Vítor, hoje com 60 anos, está há quase uma década sem beber. “Esta é uma doença sistémica que afeta os colegas de trabalho, a família, os vizinhos. O aumento da sinistralidade, da violência doméstica, da criminalidade: tudo isto está relacionado com o álcool”, afirma.
Também ele tem tentado ajudar os outros. Mudou de trabalho, curou-se da hepatite C, apostou numa nova relação. “Mudei de casa, ganho pouco mais do que o ordenado mínimo, mas sinto-me feliz. Recuperei bem também ao nível físico e, hoje, posso afirmar que tenho a minha vida organizada”, remata.
Como saber se já passou o risco?
A psiquiatra Graça Vilar explica quais os sinais de que o limite está a ser ultrapassado, ainda que “as suscetibilidades individuais face ao consumo de álcool sejam muito variadas”
►“Aguenta” cada vez mais o álcool, isto é, bebe maiores quantidades sem que se note aparentemente os efeitos da embriaguez. Isto acontece porque vai criando tolerância.
►Reduz o consumo ou deixa de beber bruscamente e sente um mal-estar físico e psíquico, correspondendo a sintomas de abstinência (tremor nas mãos, náuseas ou vómitos, irritabilidade, ansiedade), que se atenuam ou desaparecem se voltar a beber bebidas alcoólicas.
►Em algumas ocasiões, esforça-se por diminuir ou controlar o uso de álcool, inclusive tenta deixar de beber por si mesmo, mas não consegue.
►Verifica alterações importantes nas atividades sociais, recreativas ou ocupacionais. Tanto em casa como no trabalho, torna-se difícil cumprir com as obrigações e passam a ser frequentes conflitos nas relações interpessoais.
►Tem uma necessidade ou forte desejo incessante de beber, a despeito de todas as consequências negativas da alcoolização.
►Consome em situações em que é fisicamente perigoso, como quando tem de conduzir ou manejar máquinas, quando padece de alguma doença que pode agravar-se com o álcool (doenças do fígado, do estômago, depressão, ansiedade) ou quando está grávida ou a amamentar.
► É frequente negar ou desvalorizar a dependência, minimizando o consumo de álcool.

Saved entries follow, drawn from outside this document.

(** Scenario 4 of the spec: starting at light, a click persists ["dark"],
    puts the marker on the root element and switches the icons as
    [updateIcons('dark')] does. *)
Example onToggleClick_from_light :
  let w := mkWorld (Some (working ∅)) [] (freshPage false) in
  result getCurrentTheme w = Return (VStr "light") ∧
  result onToggleClick w = Return () ∧
  stored (after onToggleClick w) !! "theme" = Some "dark" ∧
  setItemLog (after onToggleClick w) = [("theme", "dark")] ∧
  marker (page (after onToggleClick w)) = true ∧
  moonIconClassList (page (after onToggleClick w)) = [] ∧
  sunIconClassList (page (after onToggleClick w)) = ["hidden"].
Proof. simpl. repeat split; reflexivity. Qed.

(** ** Who writes the store *)

Lemma storeUntouched_bind_pure {A B} (m : JS A) (k : A → JS B) w :
  after m w = w → (∀ a, storeUntouched (k a) w) →
  storeUntouched (bind m k) w.
Proof.
  unfold storeUntouched, after, bind. intros Hm Hk.
  destruct (m w) as [[a|e] w'] eqn:E; simpl in Hm; subst w'; [apply Hk|done].
Qed.

Lemma applyTheme_storeUntouched theme w : storeUntouched (applyTheme theme) w.
Proof. by js_simpl. Qed.

Lemma updateIcons_storeUntouched theme w : storeUntouched (updateIcons theme) w.
Proof. js_simpl. by destruct (strict_eq theme _). Qed.

Lemma onStorage_storeUntouched e w : storeUntouched (onStorage e) w.
Proof. js_simpl. by destruct (strict_eq (key e) _). Qed.

Lemma inlineScript_storeUntouched w : storeUntouched inlineScript w.
Proof.
  apply storeUntouched_bind_pure;
    [apply getThemePreference_pure | intros; apply applyTheme_storeUntouched].
Qed.

Lemma Guide_inlineScript_storeUntouched w : storeUntouched Guide.inlineScript w.
Proof.
  apply storeUntouched_bind_pure;
    [apply Guide_getThemePreference_pure | intros; apply applyTheme_storeUntouched].
Qed.

Lemma initIcons_storeUntouched w : storeUntouched initIcons w.
Proof.
  apply storeUntouched_bind_pure;
    [apply getCurrentTheme_pure | intros; apply updateIcons_storeUntouched].
Qed.
(** X14.  [PUT /reset_password] never looks at the email of the form: in a
    store with distinct ids, with a token some user holds, when bcrypt's
    [hashpw] returns a hash for the new password it answers 200, echoes
    whatever email was posted, and sets that hash for the holder of the
    token; when [hashpw] raises [ValueError] (as bcrypt does from release
    5.0.0 on for a password above 72 bytes) it answers 403 and changes
    nothing, and any other exception of [hashpw] is left uncaught.  With a
    token nobody holds it answers 403 and changes nothing. *)
Theorem update_password_route (request : App.Request) (salt : list byte)
    (db : DB) (e t p : string) :
  NoDup (ids db) ->
  App.get "email" (App.form request) = Some e ->
  App.get "reset_token" (App.form request) = Some t ->
  App.get "new_password" (App.form request) = Some p ->
  (forall u, find_user_by (by_reset_token t) db = Ok u ->
     (forall h, hashpw (list_byte_of_string p) salt = Ok h ->
        App.update_password request salt db
        = (App.jsonify 200 [("email", e); ("message", "Password updated")] None,
           mkDB (map (touch (id u) (reset_fields h)) (rows db)) (next_id db)))
     /\ (hashpw (list_byte_of_string p) salt = Raise ValueError ->
         App.update_password request salt db = (App.abort 403, db))
     /\ (forall x, hashpw (list_byte_of_string p) salt = Raise x ->
         x <> ValueError ->
         App.update_password request salt db = (App.uncaught x, db)))
  /\ (~ In t (reset_tokens db) ->
      App.update_password request salt db = (App.abort 403, db)).
Proof.
  intros N He Ht Hp. unfold App.update_password. rewrite He, Ht, Hp. split.
  - intros u F. split; [|split].
    + intros h Hh. now rewrite (update_password_found _ _ _ _ _ h N F Hh).
    + intros Hx. now rewrite (update_password_refused _ _ _ _ _ _ F Hx).
    + intros x Hx Nx. rewrite (update_password_refused _ _ _ _ _ _ F Hx).
      now destruct x.
  - intros H. now rewrite update_password_missing.
Qed.

End ResetRoute.

(** * The end-to-end script *)

Section ScriptFacts.
Context {B : Bcrypt} {L : BcryptSpec B}.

A pandemia agravou o alcoolismo?
Na fase inicial do contexto em que vivemos, quando se verificou em Portugal uma tendência geral para o confinamento, o SICAD (Serviço de Intervenção nos Comportamentos Aditivos e nas Dependências) procurou estudar o impacto da pandemia nos consumos de álcool, e os resultados não são lineares.
No período em que muitos passaram a trabalhar a partir de casa, “foram mais aqueles que diminuíram o consumo de bebidas alcoólicas do que os que o aumentaram: 42% passaram a beber menos, 37% mantiveram o mesmo nível de consumo e 21% passaram a beber mais”, refere Graça Vilar.

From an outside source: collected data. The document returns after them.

(** The records of the run cancelled after [k] are the first [k] records
    of the run that is not cancelled. *)
Lemma getPartitions_cancel_sent k :
  sent (final (getPartitions os (Some k))) =
    take k (sent (final (getPartitions os None))).
Proof.
  destruct (getPartitions_cancel k) as [[-> Hlen]|[_ (Hlen & Hpre & _)]].
  - by rewrite take_ge.
  - destruct Hpre as [rs ->]. symmetry. by apply take_app_length'.
Qed.

End Cancellation.

(** ** The consumer *)

Section Consumer.
Context (ctx : Context) (p : Producer).

Lemma consume_cancelled rs tail ret :
  consume ctx p (Some (length rs)) ((Recv <$> rs) ++ tail) ret =
    Some (ret ++ rs, Some (CtxErr (ctxErr ctx))).
Proof.
  revert ret. induction rs as [|r rs IH]; intros ret.
  - destruct tail; cbn; by rewrite app_nil_r.
  - cbn. rewrite IH. by rewrite <-app_assoc.
Qed.

Lemma consume_closed rs tail ret :
  consume ctx p None ((Recv <$> rs) ++ Closed :: tail) ret =
    Some (ret ++ rs,
          if notNil (errFirstVol p) then errFirstVol p
          else Warnings_Reference (warnings (final p))).
Proof.
  revert ret. induction rs as [|r rs IH]; intros ret.
  - cbn. rewrite app_nil_r. by destruct (notNil _).
  - cbn. rewrite IH. by rewrite <-app_assoc.
Qed.

(** The three [return] statements of the consumer. *)
Lemma consume_error done chan ret recs err :
  consume ctx p done chan ret = Some (recs, err) →
  err = Some (CtxErr (ctxErr ctx))
  ∨ (notNil (errFirstVol p) = true ∧ err = errFirstVol p)
  ∨ (errFirstVol p = None
     ∧ err = Warnings_Reference (warnings (final p))).
Proof.
  revert done ret. induction chan as [|e chan IH]; intros done ret.
  - destruct done as [[|k]|]; cbn; [|done..]. intros [= <- <-]. by left.
  - destruct done as [[|k]|]; cbn.
    + intros [= <- <-]. by left.
    + destruct e as [r|]; [apply IH|].
      destruct (errFirstVol p) eqn:E; cbn; intros [= <- <-]; auto.
    + destruct e as [r|]; [apply IH|].
      destruct (errFirstVol p) eqn:E; cbn; intros [= <- <-]; auto.
Qed.

End Consumer.

(** ** One volume *)

Section Volume.
Context (os : Kernel32).

Lemma classified_app cs cs' :
  classified (cs ++ cs') = classified cs ++ classified cs'.
Proof. unfold classified. apply omap_app. Qed.

Lemma rangeVolPaths_classified quit driveType volPaths st :
  classified (calls (rangeVolPaths os quit driveType volPaths st).1)
    = classified (calls st).
Proof.
  revert st. induction volPaths as [|p ps IH]; intros st;
    cbn [rangeVolPaths]; [done|].
  destruct (admitted driveType); [|apply IH].
  destruct (GetVolumeInformationW os p) as [[[driveRet err] fsFlags] buf].
  destruct (notNil err && (driveRet =? 0)).
  - destruct (_ || _); rewrite IH; cbn [addWarning logCall calls];
      rewrite classified_app; cbn; by rewrite app_nil_r.
  - destruct (quitSelected quit _); [|rewrite IH];
      cbn [fst send logCall calls]; rewrite classified_app; cbn;
      by rewrite app_nil_r.
Qed.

Os que mais diminuíram os consumos de bebidas alcoólicas foram os mais jovens (18 aos 24 anos) e os estudantes. De entre os que mais aumentaram o consumo, destacam-se “os indivíduos do sexo masculino, com idades entre os 25 e 44, com mais qualificações académicas, com trabalho exclusivamente em casa, referindo que tinham mais stresse relacionado com a pandemia, maiores preocupações com os efeitos económicos”. Esse aumento também se deu “quem já tinha consumos de álcool numa base semanal ou quase diária e em quem já tinha tido ou ainda mantinha problemas ligados ao consumo”, acrescenta a psiquiatra.
As principais razões apontadas para o aumento do consumo foram atribuídas a mais tempo livre de obrigações e responsabilidades (40%), ao facto de o álcool ser facilitador de estados de humor e de relaxamento (37%) ou de animação (22%).